Seminário Nacional
sobre Violência Urbana
e Segurança Pública
CARTA DE
BRASÍLIA
1.
Nos dias 30 e 31 de Outubro de 2001
realizou-se, em Brasília, Distrito Federal, o Seminário Nacional sobre
a Violência Urbana e Segurança Pública, promovido pela Subcomissão que
trata destes temas vinculada à Comissão de Desenvolvimento Urbano e
Interior da Câmara dos Deputados.
2. Participaram deste evento pessoas de 15 Estados brasileiros
representando diversas ONGs, Institutos de Pesquisa de diversas
Universidades, Executivo Federal, Estadual e Municipal, Ministério Público
Federal, Conselho Nacional de Saúde, Conselho Nacional da Criança e
do Adolescente, entre
outros.
3. A Constituição Federal de 1988 consagra a segurança como um
direito social, individual e coletivo.
4. As estatísticas longe estão de revelar a verdadeira face da
violência nos seus mais diversos tipos: interpessoal, institucional,
formalmente organizada.
5. As dificuldades geradas pela resistência a informação sobre a
violência, a falta de efetiva vontade política do poder público, as visões
setorizadas, os fatores culturais, e tantos outros, levam a uma não
confiabilidade nos dados sobre a violência em nosso país. Não obstante,
sabemos ser o Brasil o segundo país em índice de mortalidade por violência
na América Latina.

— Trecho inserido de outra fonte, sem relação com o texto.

Lemma appendHeader_spec h w data n :
  wf h -> in_header h -> 0 <= n <= Z.of_nat (length data) -> n <= PTRDIFF_MAX ->
  exists h' w', appendHeader e h w data n = Def (h', w') /\ wf h' /\ posted w' = posted w /\
    (h' = setHttpState h HTTP_NONE \/ appended h (take (Z.to_nat n) data) h') /\
    (allocs_ok -> hdrlen h + n <= MAX_HDR_ALLOC -> appended h (take (Z.to_nat n) data) h').
Proof.
  intros W Hst Hn Hmax. pose proof (wf_h _ W) as [Hl Ha Hh Hnone Hcl].
  unfold appendHeader. unfold PTRDIFF_MAX in *.
  rewrite u64_small by (unfold MIN_HDR_ALLOC, MAX_HDR_ALLOC in *; lia).
  set (a := if hdralloc h =? 0 then MIN_HDR_ALLOC else hdralloc h).
  assert (Ha' : a = MIN_HDR_ALLOC \/ a = MAX_HDR_ALLOC).
  { subst a. destruct (Z.eqb_spec (hdralloc h) 0); naive_solver. }
  destruct (growAlloc 9 a (hdrlen h + n)) as [sz|] eqn:G.
  2:{ eexists _, _; split; [done|]. split; [auto with appview|]. split; [done|]. split; [auto|].
      intros _ Hfit. destruct (growAlloc_some a (hdrlen h + n) Ha' Hfit). congruence. }
  apply growAlloc_spec in G as (Hsz & Hszv & Hage); [|done].
  assert (Hne : state h <> HTTP_NONE) by (destruct Hst as [-> | ->]; done).
  assert (Hdata : state h <> HTTP_DATA) by (destruct Hst as [-> | ->]; done).
  destruct (Z.eqb_spec sz (hdralloc h)) as [Esz|Esz]; simpl negb; cbn match.
  - destruct (hdr h) as [l|] eqn:Eh; [|exfalso; unfold MIN_HDR_ALLOC, MAX_HDR_ALLOC in *; naive_solver lia].
    destruct (append_in_place h l data n W Eh) as (d & M & Wf' & App);
      [done|lia|unfold MIN_HDR_ALLOC, MAX_HDR_ALLOC in *; lia|done|].
    rewrite Eh in M. rewrite M. cbn. eexists _, _; split; [done|]. eauto 10.
  - destruct (realloc e w (hdr h) sz) as [[t|] w1] eqn:R.
    2:{ unfold realloc in R. destruct (alloc_ok e (tick w)) eqn:Eok; [done|].
        injection R as <-. eexists _, _; split; [done|].
        split; [auto with appview|]. split; [done|]. split; [auto|].
        intros Hok. by rewrite Hok in Eok. }
    apply realloc_some in R as (Ht & Ep & Htake); [|unfold MIN_HDR_ALLOC, MAX_HDR_ALLOC in *; lia].
    set (h1 := set_hdr h (Some t) (hdrlen h) sz).
    assert (W1 : wf h1).
    { split; [split|apply (wf_s _ W)]; simpl; auto; try done.
      unfold MIN_HDR_ALLOC, MAX_HDR_ALLOC in *. subst a.
      destruct (Z.eqb_spec (hdralloc h) 0); lia. }
    destruct (append_in_place h1 t data n W1 eq_refl) as (d & M & Wf' & App);
      [done|simpl; lia|simpl; unfold MIN_HDR_ALLOC, MAX_HDR_ALLOC in *; lia|done|].
    assert (B1 : hdr_bytes h1 = hdr_bytes h).
    { unfold hdr_bytes. simpl. apply Htake; [unfold MIN_HDR_ALLOC, MAX_HDR_ALLOC in *; subst a;
        destruct (Z.eqb_spec (hdralloc h) 0); lia|].
      destruct (hdr h) as [l|]; simpl in *; lia. }
    assert (App' : appended h (take (Z.to_nat n) data)
                     (set_hdr h1 (Some d) (u64 (hdrlen h1 + n)) (hdralloc h1))).
    { destruct App as (A1 & A2 & A3 & A4). rewrite B1 in A2. by repeat split. }
    change (memcpy (Some t) (hdrlen h) data n) with (memcpy (hdr h1) (hdrlen h1) data n).
    cbn [hdr hdrlen hdralloc set_hdr] in *. fold h1. rewrite M. cbn.
    eexists _, _; split; [done|]. eauto 10.
Qed.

Só perdemos para a Colômbia. A maioria dos mortos são
jovens entre 15 e 29 anos e são assassinados por arma de
fogo.
6. As estatísticas revelam também que não há correlação direta
entre pobreza e violência, mas, podemos dizer que os maiores índices estão
nas populações desenraizadas. Os assentamentos humanos feitos sem respeito
às relações entre as pessoas geram violência e criminalidade.
7. Há que se ressaltar ainda o fato de que a inexistência de um
planejamento urbano e de uma política intersetorial, integrada e
inovadora, o enfoque parcial das questões humanas, muitas vezes moralista,
dificultam e tornam ineficiente o combate à violência.
8. A ampla representatividade da sociedade civil neste Seminário
demonstra a existência de uma vontade política de diversos atores de
compreender o fenômeno da violência na sociedade atual, suas causas e
conseqüências numa visão intersetorial, chamando a atenção para a
realidade em toda a sua complexidade.
9. Os diagnósticos parciais e as políticas setoriais por si só não
respondem à gravidade do momento no que diz respeito à violência em suas
mais diversas formas. Não basta, portanto, identificar déficit
habitacional ou carências nutricionais. O fenômeno da violência requer uma
postura ampla na realização dos diagnósticos e a implementação de
políticas públicas intersetorializadas.
10. Os debates neste Seminário apontaram para a necessidade de
quebra de resistências para a construção de consensos, que favoreçam o
planejamento e a execução de políticas públicas que ampliem a
democratização do Estado e dos espaços de cidadania, onde saúde e vida,
justiça e paz sejam os parâmetros das ações do poder
público.
11. O núcleo das discussões deste Seminário centrou-se nas questões
relacionadas com os temas: Sistema de Justiça e Segurança; Saúde, Drogas e
Violência no Trânsito; Educação, Comunicação e Violência; e, Violência,
Desigualdades Sociais e Discriminação.
12. Considerando que é evidente a crise no Sistema de Justiça e
Segurança Pública e que, a violência e a criminalidade têm como
principais causas questões de ordem social, econômica e cultural.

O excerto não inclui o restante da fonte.